Certain types of subgroups called “normal” subgroups are especially useful to mathematicians. In a commutative group, all subgroups are normal, but this is not always true in general. These subgroups preserve some of the most useful properties of commutativity, without forcing the entire group to be commutative. If a list of normal subgroups can be identified, the groups can be divided into components in the same way that integers can be divided into products of prime numbers. Groups that do not have normal subgroups are called simple groups and cannot be decomposed further, just as prime numbers cannot be factored. the group znorth It’s simple only when north is prime: multiples of 2 and 3, for example, form normal subgroups in z6.

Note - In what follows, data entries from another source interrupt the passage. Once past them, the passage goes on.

(** * Retrieval pipeline and query cache: a shallow embedding

    The development follows two notebooks of the repository:

    - the LRU query cache and [cached_query] (chapter 5, notebook 05_02);
    - the retrievers [WeightedFusionRetriever], [RerankedRetriever] and the
      configurable [RetrievalPipeline] (the retrieval-pipeline notebook).

    Python exceptions are values of [exn]; a call that may raise returns a
    [result].  Dictionaries whose iteration order is observable are
    association lists in insertion order; the cache dictionary, whose order
    is never observed, is a [gmap]. *)

From Stdlib Require Import ZArith Lia Ascii String Sorted.
From Stdlib Require Import DecimalString DecimalPos DecimalZ.
From stdpp Require Import base option list gmap strings sets.

Set Warnings "-register-all".

Local Open Scope Z_scope.

(** ** Exceptions and results *)

(** The exceptions of the code itself, the failure of the reranking model,
    and [LibraryError name] for any other exception class that a library
    call may raise. *)
Inductive exn : Type :=
  | ValueError
  | IndexError
  | KeyError
  | StopIteration
  | ModelError
  | LibraryError (name : string).

Inductive result (A : Type) : Type :=
  | Ok (a : A)
  | Raise (e : exn).

Arguments Ok {A} a.
Arguments Raise {A} e.

(** ** The LRU cache (notebook 05_02, class [LRUCache]) *)

Module LRU.

Section Cache.
Context {K V : Type} `{Countable K}.

(** [self.capacity], [self.cache], [self.usage_order]. *)
Record LRUCache : Type := mkLRU {
  capacity : Z;
  cache : gmap K V;
  usage_order : list K
}.

(** [LRUCache(capacity)]. *)
Definition init (cap : Z) : LRUCache := mkLRU cap ∅ [].

(** [list.remove(key)]: drops the first occurrence; [None] stands for the
    [ValueError] Python raises when the key is absent. *)
Fixpoint list_remove (key : K) (l : list K) : option (list K) :=
  match l with
  | [] => None
  | y :: l' =>
      if decide (key = y) then Some l'
      else match list_remove key l' with
           | Some r => Some (y :: r)
           | None => None
           end
  end.

(** [__len__]. *)
Definition len (self : LRUCache) : Z := Z.of_nat (size (cache self)).

(** [get(key)]: on a hit the key moves to the end of [usage_order]. *)
Definition get (key : K) (self : LRUCache) : result (option V * LRUCache) :=
  match cache self !! key with
  | Some v =>
      match list_remove key (usage_order self) with
      | Some l => Ok (Some v, mkLRU (capacity self) (cache self) (l ++ [key]))
      | None => Raise ValueError
      end
  | None => Ok (None, self)
  end.

(** [put(key, value)]. *)
Definition put (key : K) (value : V) (self : LRUCache) : result LRUCache :=
  match cache self !! key with
  | Some _ =>
      match list_remove key (usage_order self) with
      | Some l =>
          Ok (mkLRU (capacity self) (<[key := value]> (cache self)) (l ++ [key]))
      | None => Raise ValueError
      end
  | None =>
      if Z.leb (capacity self) (len self) then
        (* usage_order.pop(0); del self.cache[lru_key] *)
        match usage_order self with
        | [] => Raise IndexError
        | lru_key :: rest =>
            match cache self !! lru_key with
            | None => Raise KeyError
            | Some _ =>
                Ok (mkLRU (capacity self)
                          (<[key := value]> (delete lru_key (cache self)))
                          (rest ++ [key]))
            end
        end
      else
        Ok (mkLRU (capacity self) (<[key := value]> (cache self))
                  (usage_order self ++ [key]))
  end.

(** [clear()]. *)
Definition clear (self : LRUCache) : LRUCache :=
  mkLRU (capacity self) ∅ [].

(** A client's calls, and their effect in sequence. *)
Inductive op : Type :=
  | Get (key : K)
  | Put (key : K) (value : V)
  | Clear.

Definition step (o : op) (self : LRUCache) : result LRUCache :=
  match o with
  | Get key =>
      match get key self with
      | Ok (_, self') => Ok self'
      | Raise e => Raise e
      end
  | Put key value => put key value self
  | Clear => Ok (clear self)
  end.

Fixpoint run (ops : list op) (self : LRUCache) : result LRUCache :=
  match ops with
  | [] => Ok self
  | o :: ops' =>
      match step o self with
      | Ok self' => run ops' self'
      | Raise e => Raise e
      end
  end.

(** [put] of a list of entries, left to right. *)
Definition puts (kvs : list (K * V)) : LRUCache -> result LRUCache :=
  run (map (fun kv => Put kv.1 kv.2) kvs).

(** The representation invariant: [usage_order] lists the keys of the
    dictionary, each once. *)
Definition keys_agree (self : LRUCache) : Prop :=
  NoDup (usage_order self) ∧
  ∀ k, k ∈ usage_order self ↔ is_Some (cache self !! k).

Definition within_capacity (self : LRUCache) : Prop :=
  len self <= capacity self.

Definition inv (self : LRUCache) : Prop :=
  keys_agree self ∧ within_capacity self.

End Cache.

Arguments LRUCache K V {_ _}.
Arguments op K V : clear implicits.

End LRU.

(** ** The cached query function (notebook 05_02, [cached_query]) *)

Module CachedQuery.

(** [str(n)] for a Python [int]: decimal digits, with a minus sign when
    negative. *)
Definition str_int (n : Z) : string :=
  NilZero.string_of_int (Z.to_int n).

(** [f"{query_text}:{n_results}"]. *)
Definition cache_key (query_text : string) (n_results : Z) : string :=
  query_text +:+ ":" +:+ str_int n_results.

(** Occurrence of a character in a string. *)
Fixpoint occurs (a : ascii) (s : string) : bool :=
  match s with
  | EmptyString => false
  | String b s' => Ascii.eqb a b || occurs a s'
  end.

Section Query.
(** [R] is what [collection.query] returns (never [None]);
    [collection_query] stands for the vector store. *)
Context {R : Type}.
Variable collection_query : string -> Z -> R.

(** The global [query_cache] and the list of calls made to the store. *)
Record world : Type := mkWorld {
  query_cache : LRU.LRUCache string R;
  store_calls : list (string * Z)
}.

(** [query_cache = LRUCache(capacity=50)]. *)
Definition initial_world : world := mkWorld (LRU.init 50) [].

Definition do_query (query_text : string) (n_results : Z)
    (use_cache : bool) (c : LRU.LRUCache string R) (calls : list (string * Z))
    : result ((R * bool) * world) :=
  let result := collection_query query_text n_results in
  let calls' := calls ++ [(query_text, n_results)] in
  if use_cache then
    match LRU.put (cache_key query_text n_results) result c with
    | Ok c' => Ok ((result, false), mkWorld c' calls')
    | Raise e => Raise e
    end
  else Ok ((result, false), mkWorld c calls').

(** [cached_query(query_text, n_results, use_cache)]: the result and the
    hit flag, with the world after the call. *)
Definition cached_query (query_text : string) (n_results : Z)
    (use_cache : bool) (w : world) : result ((R * bool) * world) :=
  let cache_key := cache_key query_text n_results in
  if use_cache then
    match LRU.get cache_key (query_cache w) with
    | Raise e => Raise e
    | Ok (Some cached_result, c') =>
        Ok ((cached_result, true), mkWorld c' (store_calls w))
    | Ok (None, c') =>
        do_query query_text n_results use_cache c' (store_calls w)
    end
  else do_query query_text n_results use_cache (query_cache w) (store_calls w).

End Query.

End CachedQuery.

However, simple groups are not always so simple. “It’s the biggest misnomer in mathematics,” Hart said. In 1892, the mathematician Otto Hölder proposed that researchers gather a complete list of all possible simple finite groups. (Infinite groups, like integers, form their own field of study.)

It turns out that almost all simple finite groups look alike znorth (for prime values ​​of north) or belong to one of the other two families. And there are 26 exceptions, called sporadic groups. Defining them and proving that there are no other possibilities took more than a century.

The largest sporadic group, aptly named the monster group, was discovered in 1973. It has more than 8×1054 elements and represents geometric rotations in a space with almost 200,000 dimensions. “It’s crazy that humans can find this,” Hart said.

By the 1980s, most of the work Hölder had asked for seemed to have been completed, but it was difficult to prove that there were no longer sporadic groups out there. Classification was further delayed when, in 1989, the community found gaps in an 800-page test from the early 1980s. a new test was finally published in 2004, finishing the classification.

Many structures in modern mathematics (rings, fields, and vector spaces, for example) are created when more structure is added to groups. In rings, you can multiply, as well as add and subtract; in fields, you can also split. But beneath all these more intricate structures lies the same original group idea, with its four axioms. “The wealth that is possible within this structure, with these four rules, is mind-blowing,” Hart said.


original story reprinted with permission of Quanta Magazinean editorially independent publication of the Simons Foundation whose mission is to improve public understanding of science by covering developments and trends in research in mathematics and the physical and biological sciences.